━━━ Provided records ━━━
Lemma UnmarshalText_Some (text : string) :
  is_Some (zapcore.UnmarshalText text) <->
  text = "" \/ In (ToLower text) level_names.
Proof.
  unfold zapcore.UnmarshalText. split.
  - destruct (zapcore.unmarshalText text) eqn:E.
    + intros _.
      assert (Hs : is_Some (zapcore.unmarshalText text)) by (rewrite E; eauto).
      apply unmarshalText_Some in Hs.
      destruct Hs as [->|[Hs|Hs]]; [now left| |];
        right; simpl in Hs; intuition (subst; vm_compute; tauto).
    + intros Hs. apply unmarshalText_Some in Hs.
      destruct Hs as [Hs|[Hs|Hs]].
      * left. now apply ToLower_empty.
      * now right.
      * exfalso. pose proof (ToLower_idem text) as Hi.
        simpl in Hs.
        repeat (destruct Hs as [Hs|Hs];
                [rewrite <- Hs in Hi; vm_compute in Hi; discriminate|]).
        exact Hs.
  - intros H. destruct (zapcore.unmarshalText text) eqn:E; [eauto|].
    apply unmarshalText_Some. destruct H as [->|H]; [|tauto].
    vm_compute in E. discriminate.
Qed.

(** ** C1: [WithLevel] *)

(** C1, as stated, fails: ["INFO"] is none of the seven lower-case
    severities, yet [WithLevel "INFO"] overwrites the level ["info"] of
    the default options. *)
Lemma WithLevel_upper_case_is_stored :
  ~ In "INFO" severities
  /\ Level (WithLevel "INFO" NewOptions) = "INFO"
  /\ Level (WithLevel "INFO" NewOptions) <> Level NewOptions.
Proof.
  split; [|split].
  - simpl. intuition discriminate.
  - vm_compute. reflexivity.
  - vm_compute. discriminate.
Qed.

(** C1 (amended): for every ASCII string, [WithLevel] stores the string
    as given exactly when it is empty or is, up to letter case, one of
    the seven severities or "warning", touching no other field; for
    every other string the whole configuration is left as it was. *)
Theorem WithLevel_stores_what_the_parser_accepts
    (level : string) (o : Options) (Hascii : isASCII level = true) :
  (level = "" \/ In (ToLower level) level_names ->
     WithLevel level o = set_Level level o /\ Level (WithLevel level o) = level)
  /\ (~ (level = "" \/ In (ToLower level) level_names) -> WithLevel level o = o).
Proof.
  unfold WithLevel. split; intros H.
  - apply UnmarshalText_Some in H. destruct H as [l ->]. split; reflexivity.
  - destruct (zapcore.UnmarshalText level) eqn:E; [|reflexivity].
    exfalso. apply H, UnmarshalText_Some. rewrite E. eauto.
Qed.

Lemma WithLevel_stores_what_the_parser_accepts_witness :
  isASCII "Warning" = true
  /\ Level (WithLevel "Warning" NewOptions) = "Warning"
  /\ WithLevel "no-such-level" NewOptions = NewOptions.
Proof.
  split; [reflexivity|].
  split.
  - apply (WithLevel_stores_what_the_parser_accepts "Warning" NewOptions);
      [reflexivity | right; vm_compute; tauto].
  - apply (WithLevel_stores_what_the_parser_accepts "no-such-level" NewOptions);
      [reflexivity |].
    vm_compute. intuition discriminate.
Defined.

(** ** C4: [Config.Validate] *)

Lemma validLevels_index (s : string) :
  Config.index Config.validLevels s = true <-> In s severities.
Proof.
  unfold Config.index, Config.validLevels, severities.
  repeat (rewrite lookup_insert; case_decide;
          [subst; simpl; split; [intros _; auto 10 | reflexivity]|]).
  rewrite lookup_empty. simpl. intuition (try discriminate; congruence).
Qed.

Lemma validFormats_index (s : string) :
  Config.index Config.validFormats s = true <-> In s formats.
Proof.
  unfold Config.index, Config.validFormats, formats.
  repeat (rewrite lookup_insert; case_decide;
          [subst; simpl; split; [intros _; auto 10 | reflexivity]|]).
  rewrite lookup_empty. simpl. intuition (try discriminate; congruence).
Qed.

Lemma level_guard_iff (l : string) :
  negb (String.eqb l "") && negb (Config.index Config.validLevels l) = true
  <-> l <> "" /\ ~ In l severities.
Proof.
  rewrite andb_true_iff, !negb_true_iff, String.eqb_neq.
  rewrite <- validLevels_index, not_true_iff_false. reflexivity.
Qed.

Lemma format_guard_iff (f : string) :
  negb (String.eqb f "") && negb (Config.index Config.validFormats f) = true
  <-> f <> "" /\ ~ In f formats.
Proof.
  rewrite andb_true_iff, !negb_true_iff, String.eqb_neq.
  rewrite <- validFormats_index, not_true_iff_false. reflexivity.
Qed.

(** C4, as stated, fails: a configuration whose three numeric knobs are
    all zero is still rejected when its level is not a severity. *)
Lemma Validate_rejects_bogus_level_without_negative_knob :
  let c := Config.mk "bogus" "console" ["stdout"] ["stderr"] false false ""
             0 0 0 false false in
  is_Some (Config.Validate (Some c))
  /\ ~ (Config.MaxSize c < 0 \/ Config.MaxAge c < 0 \/ Config.MaxBackups c < 0).
Proof.
  split.
  - vm_compute. eauto.
  - simpl. lia.
Qed.

(** C4 (amended): [Validate] returns an error if and only if the
    receiver is nil, or the level is non-empty and not one of the seven
    severities, or the format is non-empty and neither "json" nor
    "console", or one of MaxSize, MaxAge, MaxBackups is negative. *)
Theorem Validate_error_iff (c : option Config.t) :
  is_Some (Config.Validate c) <->
  match c with
  | None => True
  | Some c =>
      (Config.Level c <> "" /\ ~ In (Config.Level c) severities)
      \/ (Config.Format c <> "" /\ ~ In (Config.Format c) formats)
      \/ Config.MaxSize c < 0 \/ Config.MaxAge c < 0 \/ Config.MaxBackups c < 0
  end.
Proof.
  destruct c as [c|]; simpl; [|split; eauto].
  destruct (negb (String.eqb (Config.Level c) "")
            && negb (Config.index Config.validLevels (Config.Level c))) eqn:E1.
  { split; [intros _; left; apply level_guard_iff; exact E1 | eauto]. }
  destruct (negb (String.eqb (Config.Format c) "")
            && negb (Config.index Config.validFormats (Config.Format c))) eqn:E2.
  { split; [intros _; right; left; apply format_guard_iff; exact E2 | eauto]. }
  destruct (Z.ltb_spec (Config.MaxSize c) 0) as [H1|H1].
  { split; [intros _; do 2 right; left; exact H1 | eauto]. }
  destruct (Z.ltb_spec (Config.MaxAge c) 0) as [H2|H2].
  { split; [intros _; do 3 right; left; exact H2 | eauto]. }
  destruct (Z.ltb_spec (Config.MaxBackups c) 0) as [H3|H3].
  { split; [intros _; do 4 right; exact H3 | eauto]. }
  split.
  - intros [? Hv]. discriminate Hv.
  - intros [Hx|[Hx|Hx]].
    + apply level_guard_iff in Hx. congruence.
    + apply format_guard_iff in Hx. congruence.
    + lia.
Qed.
━━━
All lines of the records containing "NewOptions" should be shown.

■ The answer:
  /\ Level (WithLevel "INFO" NewOptions) = "INFO"
  /\ Level (WithLevel "INFO" NewOptions) <> Level NewOptions.
  /\ Level (WithLevel "Warning" NewOptions) = "Warning"
  /\ WithLevel "no-such-level" NewOptions = NewOptions.
  - apply (WithLevel_stores_what_the_parser_accepts "Warning" NewOptions);
  - apply (WithLevel_stores_what_the_parser_accepts "no-such-level" NewOptions);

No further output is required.